David Corliss, assistant city manager, said Lawrence was awaiting documentation from Burlington Northern Santa Fe before plans could move forward.

"It's not a quick process," he said. "The railroad has been helpful, but they have to analyze all the property interest. We called them to ask if there was any way we could help, and they indicated there wasn't. It's just a very complicated legal issue."

Two years ago, Corliss said, the city approached the national Rails to Trails Conservancy in Washington, D.C., to find out if the process could be expedited.

"They told us we were doing everything we could," he said.

A few problems

The trail through the city could be more costly than the Haskell Rail Trail opened in 1991, said Fred DeVictor, the city's Parks and Recreation director. That 1-mile trail cost between $5,000 and $10,000 to develop, he said.

No cost estimates for a River to River Trail have been made by the city or the trail's promoters, but "there are chances it will cost more," DeVictor said.

The only property owner on the western side of the Haskell Rail Trail was Haskell Indian Nations University, whereas the proposed trail would have several adjoining property owners. The Haskell path already had fences, and signs at street intersections were not a problem, according to a city Web site devoted to bicycle trails in Lawrence.
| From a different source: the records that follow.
(** Claim C1, as the code guarantees it.  A field produced by either
    extractor has a non-empty label whenever its name is non-empty: the
    label is empty only together with the name. *)
Theorem extracted_fields_labelled (p : PDF.PDFFormExtractor File)
    (h : HTML.HTMLFormExtractor) (fields : list FormField) :
  PDF.Extract File Field FormFields Sprintf_v p = Ok fields
  \/ HTML.Extract h = Ok fields ->
  Forall (fun f => Name f <> [] -> Label f <> []) fields.
Proof.
  intros [H|H].
  - unfold PDF.Extract in H.
    destruct (FormFields (PDF.file File p)) as [fs|]; [|discriminate H].
    injection H as <-.
    rewrite (pdf_loop_flat_map Field Sprintf_v fs []).
    apply pdf_fields_labelled.
  - unfold HTML.Extract in H.
    destruct (HTML.page_Elements _ _ _) as [els|]; [|discriminate H].
    injection H as <-.
    apply html_loop_labelled. constructor.
Qed.

End DispatcherProperties.

(** ** The properties on the sample collaborators *)
Section OnExamples.
Import Examples.

Lemma pdf_extract_in_descriptor_order_witness :
  listing threeDescriptors (PDF.file unit openedPDF) = Ok threeDescriptors
  /\ PDF.Extract unit gostring (listing threeDescriptors) rendered openedPDF
     = Ok [ {| Name := "Last Name_2"; Type_ := "Tx";
               Label := "Last Name (2)"; Required := false; Value := [] |};
            {| Name := "Agree"; Type_ := "Btn"; Label := "Agree";
               Required := false; Value := [] |} ].
Proof.
  split; [reflexivity|].
  destruct (pdf_extract_in_descriptor_order unit gostring
              (listing threeDescriptors) rendered openedPDF
              threeDescriptors eq_refl) as [E _].
  rewrite E. vm_compute. reflexivity.
Defined.

(** Claim C1 fails as stated.  A descriptor of exactly 3 tokens has an
    empty raw name, and the field it yields has an empty name and an
    empty label; an HTML element whose [name] attribute is present and
    empty yields a field with an empty name and, all other sources
    missing, an empty label. *)
Lemma empty_name_and_label_produced :
  PDF.Extract unit gostring (listing bareDescriptor) rendered openedPDF
  = Ok [ {| Name := []; Type_ := "Tx"; Label := [];
            Required := false; Value := [] |} ]
  /\ HTML.Extract (loaded [emptyNameInput])
     = Ok [ {| Name := []; Type_ := "text"; Label := [];
               Required := false; Value := [] |} ].
Proof. split; vm_compute; reflexivity. Qed.

Lemma extracted_fields_labelled_witness :
  HTML.Extract (loaded [emailInput])
  = Ok [ {| Name := "email"; Type_ := "text"; Label := "Email address";
            Required := false; Value := [] |} ]
  /\ Forall (fun f => Name f <> [] -> Label f <> [])
       [ {| Name := "email"; Type_ := "text"; Label := "Email address";
            Required := false; Value := [] |} ].
Proof.
  assert (H : HTML.Extract (loaded [emailInput])
              = Ok [ {| Name := "email"; Type_ := "text";
                        Label := "Email address";
                        Required := false; Value := [] |} ])
    by (vm_compute; reflexivity).
  split; [exact H|].
  exact (extracted_fields_labelled unit gostring (listing threeDescriptors)
           rendered openedPDF (loaded [emailInput]) _ (or_intror H)).
Defined.

Lemma label_resolution_order_witness :
  HTML.Attribute emailInput "name" = Ok (Some ("email" : gostring))
  /\ ("email" : gostring) <> []
  /\ exists f,
      HTML.extractStep (loaded [emailInput]) [] emailInput = [] ++ [f]
      /\ Label f = "Email address".
Proof.
  assert (H : HTML.Attribute emailInput "name" = Ok (Some ("email" : gostring)))
    by (vm_compute; reflexivity).
  assert (Hn : ("email" : gostring) <> []) by discriminate.
  split; [exact H|]. split; [exact Hn|].
  destruct (label_resolution_order (loaded [emailInput]) [] emailInput
              "email" H Hn) as (f & Hf & Hl & _).
  exists f. split; [exact Hf|].
  rewrite Hl. vm_compute. reflexivity.
Defined.

(** Claim C7 fails as stated.  An element whose [type] attribute is
    present and empty yields a field of empty type, not of type [text]. *)
Lemma empty_type_attribute_kept :
  HTML.Attribute emptyTypeInput "type" = Ok (Some ("" : gostring))
  /\ HTML.Extract (loaded [emptyTypeInput])
     = Ok [ {| Name := "q"; Type_ := ""; Label := "q";
               Required := false; Value := [] |} ].
Proof. split; vm_compute; reflexivity. Qed.

Lemma type_attribute_rule_witness :
  HTML.Attribute emptyTypeInput "name" = Ok (Some ("q" : gostring))
  /\ exists f,
      HTML.extractStep (loaded [emptyTypeInput]) [] emptyTypeInput = [] ++ [f]
      /\ Type_ f = "".
Proof.
  assert (H : HTML.Attribute emptyTypeInput "name" = Ok (Some ("q" : gostring)))
    by (vm_compute; reflexivity).
  split; [exact H|].
  destruct (type_attribute_rule (loaded [emptyTypeInput]) [] emptyTypeInput
              "q" H) as (f & Hf & Ht & _).
  exists f. split; [exact Hf|].
  apply Ht. vm_compute. reflexivity.
Defined.

Lemma close_called_once_witness :
  runNewFormExtractor plainScrapper "https://x/y/form.PDF" []
  = (Ok pdfExtractor, [Dispatch.CallNewPDF unit "https://x/y/form.PDF"])
  /\ runExtractFields plainScrapper "https://x/y/form.PDF" []
     = (Err "failed to extract fields: error listing form fields: not a form",
        [Dispatch.CallNewPDF unit "https://x/y/form.PDF";
         Dispatch.CallExtract unit pdfExtractor;
         Dispatch.CallClose unit pdfExtractor]).
Proof.
  assert (H : runNewFormExtractor plainScrapper "https://x/y/form.PDF" []
              = (Ok pdfExtractor,
                 [Dispatch.CallNewPDF unit "https://x/y/form.PDF"]))
    by (vm_compute; reflexivity).
  split; [exact H|].
  destruct (close_called_once unit gostring unreadable rendered download
              noError noError reach reach browse
              plainScrapper "https://x/y/form.PDF" [] _ pdfExtractor H)
    as (Hc & _ & _ & He).
  rewrite (surjective_pairing
             (runExtractFields plainScrapper "https://x/y/form.PDF" [])).
  unfold runExtractFields.
  rewrite Hc, (He "error listing form fields: not a form");
    vm_compute; reflexivity.
Defined.
Lemma place_routers_nth (rs : list string) (i j : nat) (h : list (string * Node.t))
    (r : string) :
  List.NoDup rs -> nth_error rs j = Some r ->
  Dict.get r (SVGGenerator.place_routers self routers i rs h)
  = router_pos self routers (i + j) <$> Dict.get r h.
Proof.
  revert i j h. induction rs as [|r0 rs IH]; intros i j h Hnd Hj.
  - destruct j; discriminate Hj.
  - apply List.NoDup_cons_iff in Hnd as [Hr0 Hnd]. destruct j as [|j]; simpl in *.
    + injection Hj as ->. rewrite place_routers_other by exact Hr0.
      rewrite get_alter, String.eqb_refl, Nat.add_0_r. reflexivity.
    + rewrite (IH (S i) j _ Hnd Hj), get_alter.
      replace (S i + j)%nat with (i + S j)%nat by lia.
      destruct (String.eqb r0 r) eqn:E; [|reflexivity].
      apply String.eqb_eq in E. subst r0. exfalso. apply Hr0.
      eapply nth_error_In. exact Hj.
Qed.

Lemma place_other_alter (h : list (string * Node.t)) (node : string) :
  SVGGenerator.place_other self routers other_nodes h node
  = Dict.alter (Node.set_pos (fst (other_target self routers other_nodes h node)) (snd (other_target self routers other_nodes h node)))
               node h.
Proof.
  unfold SVGGenerator.place_other, other_target.
  destruct (SVGGenerator._find_connected_router self node routers); [|reflexivity].
  cbv zeta. destruct (Rlt_dec 0 _); reflexivity.
Qed.
(** A request for 100 orders, and a request without a limit through
    [getOrders]: the store hears 50. *)
Lemma effective_limit_witness :
  let db := {| orders_table := ∅; nonce_table := ∅ |} in
  reference_query (telltale_store heard_limit)
    db (JSString "0xofferer") "offerer" (Some 100) None JSUndefined JSUndefined JSUndefined
  = Ok {| orders := [];
          cursor := Some (Reference.encode (Reference.JSON_stringify
                                              (JSArray [JSNumber 50]))) |}
  ∧ reference_route (telltale_store heard_limit)
      db None {[ "filler" := JSString "0xfiller" ]} None
    = Ok {| orders := [];
            cursor := Some (Reference.encode (Reference.JSON_stringify
                                                (JSArray [JSNumber 50]))) |}.
Proof.
  intros db.
  assert (ToBoolean JSUndefined = true →
          ∃ parsed, Reference.parseComparisonFilter JSUndefined = Ok parsed) as Hsort
    by discriminate.
  split.
  - destruct (proj1 (effective_limit Reference.TABLE_KEY_values Reference.encode
                       Reference.decode Reference.JSON_parse Reference.JSON_stringify
                       Reference.parseComparisonFilter db (Some 100) None
                       JSUndefined JSUndefined JSUndefined Hsort)
                (JSString "0xofferer") "offerer" ltac:(discriminate))
      as (options & Hasks & Hmin & _ & _).
    rewrite (Hasks (telltale_store heard_limit)).
    unfold telltale_store, page_of. cbn [mbind result_bind Items LastEvaluatedKey ToBoolean].
    rewrite (Hmin 100 eq_refl ltac:(lia)). reflexivity.
  - destruct (proj2 (effective_limit Reference.TABLE_KEY_values Reference.encode
                       Reference.decode Reference.JSON_parse Reference.JSON_stringify
                       Reference.parseComparisonFilter db None None
                       JSUndefined JSUndefined JSUndefined Hsort)
                {[ "filler" := JSString "0xfiller" ]} ["filler"])
      as (options & Hasks & _ & Hdefault & _).
    + refine (bool_decide_unpack _ _). vm_compute. exact I.
    + refine (bool_decide_unpack _ _). vm_compute. exact I.
    + reflexivity.
    + reflexivity.
    + reflexivity.
    + discriminate.
    + rewrite (Hasks (telltale_store heard_limit)).
      unfold telltale_store, page_of.
      cbn [mbind result_bind Items LastEvaluatedKey ToBoolean].
      rewrite (Hdefault (or_intror eq_refl)). reflexivity.
Defined.
(** The state one operation on a handle works on: the handle ([this]), the
    rasters it can reach, the stream it was handed (if any), and the record of
    the plug-in calls made so far. *)
Record State (ImgData NativeTex : Type) := mkState {
  this : NativeImagePrivate ImgData;
  rasters : gmap RasterPtr (Raster NativeTex);
  calls : list plugin_call
}.
Arguments mkState {ImgData NativeTex} _ _ _.
Arguments this {ImgData NativeTex} _.
Arguments rasters {ImgData NativeTex} _.
Arguments calls {ImgData NativeTex} _.

Section NativeImage.
Context {ImgData NativeTex : Type}.
Context {typeMan : nativeImageTypeManager ImgData NativeTex}.
Context {rasterTypeMan : texNativeTypeProvider NativeTex}.

Local Abbreviation St := (State ImgData NativeTex).
Local Abbreviation op A := (St -> outcome St A).

Definition set_this (f : NativeImagePrivate ImgData -> NativeImagePrivate ImgData) (s : St) : St :=
  mkState (f (this s)) (rasters s) (calls s).
Definition on_raster (p : RasterPtr) (f : Raster NativeTex -> Raster NativeTex) (s : St) : St :=
  mkState (this s) (alter f p (rasters s)) (calls s).
Definition record_call (c : plugin_call) (s : St) : St :=
  mkState (this s) (rasters s) (calls s ++ [c]).

Definition set_hasPaletteDataRef (b : bool) (i : NativeImagePrivate ImgData) :=
  mkNativeImage b (hasPixelDataRef i) (pixelOwner i) (externalRasterRef i) (nativeData i).
Definition set_hasPixelDataRef (b : bool) (i : NativeImagePrivate ImgData) :=
  mkNativeImage (hasPaletteDataRef i) b (pixelOwner i) (externalRasterRef i) (nativeData i).
Definition set_pixelOwner (o : option RasterPtr) (i : NativeImagePrivate ImgData) :=
  mkNativeImage (hasPaletteDataRef i) (hasPixelDataRef i) o (externalRasterRef i) (nativeData i).
Definition set_externalRasterRef (b : bool) (i : NativeImagePrivate ImgData) :=
  mkNativeImage (hasPaletteDataRef i) (hasPixelDataRef i) (pixelOwner i) b (nativeData i).
Definition set_nativeData (d : ImgData) (i : NativeImagePrivate ImgData) :=
  mkNativeImage (hasPaletteDataRef i) (hasPixelDataRef i) (pixelOwner i) (externalRasterRef i) d.
(** * PlexExtrasCollection: a shallow embedding of [PlexExtrasCollection.py]

    The script resolves its settings from [config.yml] and the command line,
    lists a Plex library section, fetches the metadata of its items in groups
    of 50, records which items have local extras, and then adds items to (or
    removes them from) a named collection.

    The embedding follows the class [CommentaryCollection] method by method.
    Python objects received from the outside (YAML values, argparse results,
    decoded JSON) are typed: settings are dynamically typed values ([pyval]),
    JSON objects are records with the keys the script reads.  The console
    and the network are a state: the lines still to be read from standard
    input, the server (a function from the requests made so far and a URL to
    a reply), and the trace of what the program printed and requested.
    Exceptions are results of the monad [M]. *)

From Stdlib Require Import ZArith List String Ascii Lia Bool.
From stdpp Require Import base option list gmap strings pretty.

Open Scope string_scope.
Open Scope list_scope.
Open Scope Z_scope.

(** ** Python values and string operations *)

Module Py.

(** The values a setting can hold: [None], a [bool], an [int] or a [str]. *)
Inductive pyval :=
| PyNone
| PyBool (b : bool)
| PyInt (n : Z)
| PyStr (s : string).

Definition is_none (v : pyval) : bool :=
  match v with PyNone => true | _ => false end.

(** [str(v)], which is also what an f-string writes for [{v}]. *)
Definition str (v : pyval) : string :=
  match v with
  | PyNone => "None"
  | PyBool true => "True"
  | PyBool false => "False"
  | PyInt n => pretty n
  | PyStr s => s
  end.

(** [bool(v)]. *)
Definition truthy (v : pyval) : bool :=
  match v with
  | PyNone => false
  | PyBool b => b
  | PyInt n => negb (n =? 0)
  | PyStr s => negb (String.eqb s "")
  end.

Definition nl : string := String (ascii_of_nat 10) EmptyString.
Definition dq : string := String (ascii_of_nat 34) EmptyString.

Definition is_digit (c : ascii) : bool :=
  let n := N_of_ascii c in ((48 <=? n) && (n <=? 57))%N.
Definition is_upper (c : ascii) : bool :=
  let n := N_of_ascii c in ((65 <=? n) && (n <=? 90))%N.
Definition is_lower (c : ascii) : bool :=
  let n := N_of_ascii c in ((97 <=? n) && (n <=? 122))%N.

(** A [str] is held as the bytes of its UTF-8 encoding.  [code_points] gives
    its characters back; a byte that is not part of a well-formed sequence
    stands for the lone surrogate [U+DC00 + byte], as in text decoded with
    [surrogateescape]. *)
Definition continuation (b : N) : bool := ((128 <=? b) && (b <=? 191))%N.
(** * RADIUS ingestion pipeline: a shallow embedding of the Python sources

    The development follows the layout of the repository:
    - [Py]       the Python string and integer primitives the code relies on;
    - [Decoder]  [decode_enodeb_cellid] (backfill_radius_history.py,
                 parse_radius_logs_debug.py, trace_incremental.py) and
                 [decode_eci] (radius_parser.py);
    - [Parser]   [parse_entry], [read_log_entries], [parse_radius_record];
    - [Store]    the three tables and the upsert statements of each variant;
    - [Sys], [IO] the world the scripts act on (database, files, clock,
                 failures of external calls) and the monad of their effects;
    - [Backfill] [build_record], [ProgressTracker], [bulk_insert_records],
                 [process_log_file], [backfill];
    - [RadiusParser], [Watcher], [WatcherOld]  the other ingestion paths;
    - [Samples]  concrete inputs, followed by the properties. *)

From Stdlib Require Import ZArith String Ascii List Bool Lia PrimFloat Sorted.
From stdpp Require Import base option gmap strings pretty.

Import ListNotations.
Local Open Scope string_scope.
Local Open Scope Z_scope.

(** Outcome of a Python call: a returned value or a raised exception
    (carrying the exception class name). *)
Inductive PyResult (A : Type) : Type :=
| Returned (a : A)
| Raised (e : string).
Arguments Returned {A} a.
Arguments Raised {A} e.
Lemma keeps_decodeInto (ty : gotype) (start : option StartElement) :
  keeps ok (decodeInto ty start).
Proof.
  intros fuel w. unfold decodeInto.
  destruct (match start with
            | Some se => Some (se, inp w)
            | None => scan_start (inp w)
            end) as [[se toks] |]; [| now apply writes_same].
  destruct (check_name ty se); [now apply writes_same |].
  destruct (read_body toks [] []) as [[kids rest] |]; [| now apply writes_same].
  destruct (unmarshal ty se kids); now apply writes_same.
Qed.

Lemma keeps_DecodeElement (v : iface) (start : option StartElement) :
  keeps ok (DecodeElement v start).
Proof.
  destruct v as [ty x | s]; simpl.
  - apply keeps_bind; [apply keeps_decodeInto | intros; apply keeps_ret].
  - apply keeps_errors_New.
Qed.

Lemma keeps_nextStart : keeps ok nextStart.
Proof.
  intros fuel. unfold nextStart.
  induction fuel as [| fuel IH]; intros w; simpl; [apply writes_refl |].
  unfold Decoder_Token.
  destruct (inp w) as [| t r] eqn:E.
  - destruct (rd_err w); simpl; [apply IH | apply writes_refl].
  - simpl. destruct t; try (eapply writes_trans; [| apply IH]);
      now apply writes_same.
Qed.

Lemma keeps_next : keeps ok next.
Proof.
  unfold next. apply keeps_bind; [apply keeps_nextStart |]. intros se.
  repeat match goal with
         | |- keeps _ (if ?b then _ else _) => destruct b
         end;
    try apply keeps_errors_New;
    (apply keeps_bind; [apply keeps_DecodeElement | intros; apply keeps_ret]).
Qed.

End Keeps.

Ltac keeps_step :=
  match goal with
  | |- keeps _ (bind _ _) => apply keeps_bind; [| intros]
  | |- keeps _ (ret _) => apply keeps_ret
  | |- keeps _ (errors_New _) => apply keeps_errors_New
  | |- keeps _ (invalid_username _) => apply keeps_errors_New
  | |- keeps _ (fail _) => apply keeps_fail
  | |- keeps _ (panic _) => apply keeps_panic
  | |- keeps _ (gets _) => apply keeps_gets
  | |- keeps _ IsEncrypted => apply keeps_gets
  | |- keeps _ (Fprintf _) => apply keeps_Fprintf; first [exact I | reflexivity]
  | |- keeps _ (wrap_err _ _) => apply keeps_wrap_err
  | |- keeps _ (decodeInto _ _) => apply keeps_decodeInto
  | |- keeps _ (base64_DecodeString _) => unfold base64_DecodeString
  | |- keeps _ nextStart => apply keeps_nextStart
  | |- keeps _ next => apply keeps_next
  | |- keeps _ Handshake => apply keeps_Handshake
  | |- keeps _ getCookie => apply keeps_getCookie
  | |- keeps _ cnonce => apply keeps_cnonce
  | |- keeps _ (modify (set_tls true)) => apply keeps_set_tls
  | |- keeps _ (modify (set_jid _)) => apply keeps_set_jid
  | |- keeps _ (if ?b then _ else _) => destruct b
  | |- keeps _ (match ?x with _ => _ end) => destruct x
  | x : denote ?ty |- keeps _ _ => is_var ty; destruct ty
  end.

(** Opening a stream and STARTTLS write no authentication frame. *)
Lemma keeps_startStream (ok : string -> Prop) (o : Options) (domain : string) :
  ok = any_frame \/ ok = no_auth -> keeps ok (startStream o domain).
Proof.
  intros [-> | ->]; unfold startStream; repeat keeps_step.
Qed.

Lemma keeps_startTlsIfRequired (ok : string -> Prop) (f : streamFeatures)
    (o : Options) (domain : string) :
  ok = any_frame \/ ok = no_auth -> keeps ok (startTlsIfRequired f o domain).
Proof.
  intros Hok.
  assert (keeps ok (startStream o domain)) by now apply keeps_startStream.
  destruct Hok as [-> | ->]; unfold startTlsIfRequired;
    repeat first [assumption | keeps_step].
Qed.

Lemma keeps_auth_DIGEST_MD5 (o : Options) (user domain : string) :
  keeps any_frame (auth_DIGEST_MD5 o user domain).
Proof. unfold auth_DIGEST_MD5; repeat keeps_step. Qed.

Lemma keeps_init_mechanisms (o : Options) (ms : list string) :
  keeps any_frame (init_mechanisms o ms).
Proof.
  induction ms as [| m rest IH]; simpl; [apply keeps_ret |].
  repeat first [assumption | apply keeps_auth_DIGEST_MD5 | keeps_step].
Qed.

(** Nothing in [init] turns a TLS connection back into a plain one, and
    frames are only ever added. *)
Lemma keeps_init (o : Options) : keeps any_frame (init o).
Proof.
  unfold init.
  repeat first [ apply keeps_init_mechanisms
               | apply keeps_startStream; now left
               | apply keeps_startTlsIfRequired; now left
               | keeps_step ].
Qed.

(** ** The unencrypted-authentication policy *)

Lemma bind_eq {A B} (m : M A) (k : A -> M B) (fuel : nat) (w : World) :
  bind m k fuel w =
  match m fuel w with
  | (Ret a, w') => k a fuel w'
  | (Err e, w') => (Err e, w')
  | (Panic msg, w') => (Panic msg, w')
  | (Fatal e, w') => (Fatal e, w')
  | (Spin, w') => (Spin, w')
  end.
Proof. reflexivity. Qed.

(** A run that returns [a] is the pair of [Ret a] and its final state. *)
Lemma returned {A} (p : outcome A * World) (a : A) :
  fst p = Ret a -> p = (Ret a, snd p).
Proof. destruct p as [r w]; simpl; now intros ->. Qed.

Lemma returned_error {A} (p : outcome A * World) (e : error) :
  fst p = Err e -> p = (Err e, snd p).
Proof. destruct p as [r w]; simpl; now intros ->. Qed.

Ltac keeps_init_tail :=
  cbv beta;
  repeat first [ apply keeps_init_mechanisms
               | apply keeps_startStream; first [now left | now right]
               | apply keeps_startTlsIfRequired; first [now left | now right]
               | keeps_step ].









(** ** Mechanism selection *)

Lemma Fprintf_then {A} (ok : string -> Prop) (s : string) (k : M A) :
  keeps ok k ->
  forall fuel w, exists rest,
    out (snd ((Fprintf s ;;; k) fuel w)) = (out w ++ s :: rest)%list
    /\ Forall ok rest.
Proof.
  intros Hk fuel w. rewrite bind_eq. unfold Fprintf.
  destruct (wr_errs w) as [| r errs]; cbv iota;
    match goal with
    | |- context [k fuel ?w'] => destruct (Hk fuel w') as [_ [l [E F]]]
    end;
    exists l; (split; [| assumption]); rewrite E; simpl;
    now rewrite <- app_assoc.
Qed.

Lemma bind_assoc {A B C} (m : M A) (k1 : A -> M B) (k2 : B -> M C)
    (fuel : nat) (w : World) :
  bind (bind m k1) k2 fuel w = bind m (fun x => bind (k1 x) k2) fuel w.
Proof.
  rewrite !bind_eq. destruct (m fuel w) as [[a | e | msg | e |] w'];
    reflexivity.
Qed.

Lemma bind_ret_value {A B} (m : M A) (c b : B) (fuel : nat) (w : World) :
  fst (bind m (fun _ => ret c) fuel w) = Ret b -> b = c.
Proof.
  rewrite bind_eq. destruct (m fuel w) as [[a | e | msg | e |] w'];
    simpl; congruence.
Qed.
(** * pytransform3d: the temporal transform manager

    A shallow embedding of
    [pytransform3d/transform_manager/_temporal_transform_manager.py]:
    the [TimeTransform] interface, [StaticTransform] and
    [TemporalTransformManager].

    Python objects have identity and are mutated in place, so
    [TimeTransform] instances live in a heap and the manager's edge map
    holds references to them.  Every method is a computation in a small
    state-and-exception monad over that world: a raised exception keeps
    the mutations made before it, as in Python. *)

From Stdlib Require Import Floats.PrimFloat.
From stdpp Require Import base option list strings.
Extending a trail from 11th Street on to the Kansas River also could be problematic. Existing city plans call for the recreational trail to end between Haskell Avenue and Oregon Street, near the end of the existing railbed.




The city's plan

Bill Ahrens, transportation planner in the Lawrence-Douglas County Planning Department, said the city plan connects all the city bike routes using the existing Kansas River Bridges to the levee in North Lawrence.

"I think it would be a lot more attractive and appealing if it connected to the rest of the city's bike paths, not just ended at the river," he said.

Ahrens said Coan and McCrary's idea of building a new bridge across the Kansas River to connect to trails on the north bank would be "phenomenally expensive."


The Bicycle Advisory Committee, in conjunction with the Lawrence-Douglas County Planning Department, works to develop bike routes throughout Lawrence. The next meeting of the committee is at 5:15 p.m. Aug. 17 at Fire Station No. 1, 746 Ky.

And he pointed out that the land from 11th Street north to the river is industrial and may not be where people would want to stroll or ride their bikes.

McCrary and Coan said part of their purpose is to return attention to the idea of trail development in Lawrence.

"It's been on the back burner for a while. We're trying to move it onto the front burner," McCrary said. "It's not a priority and we think it should be."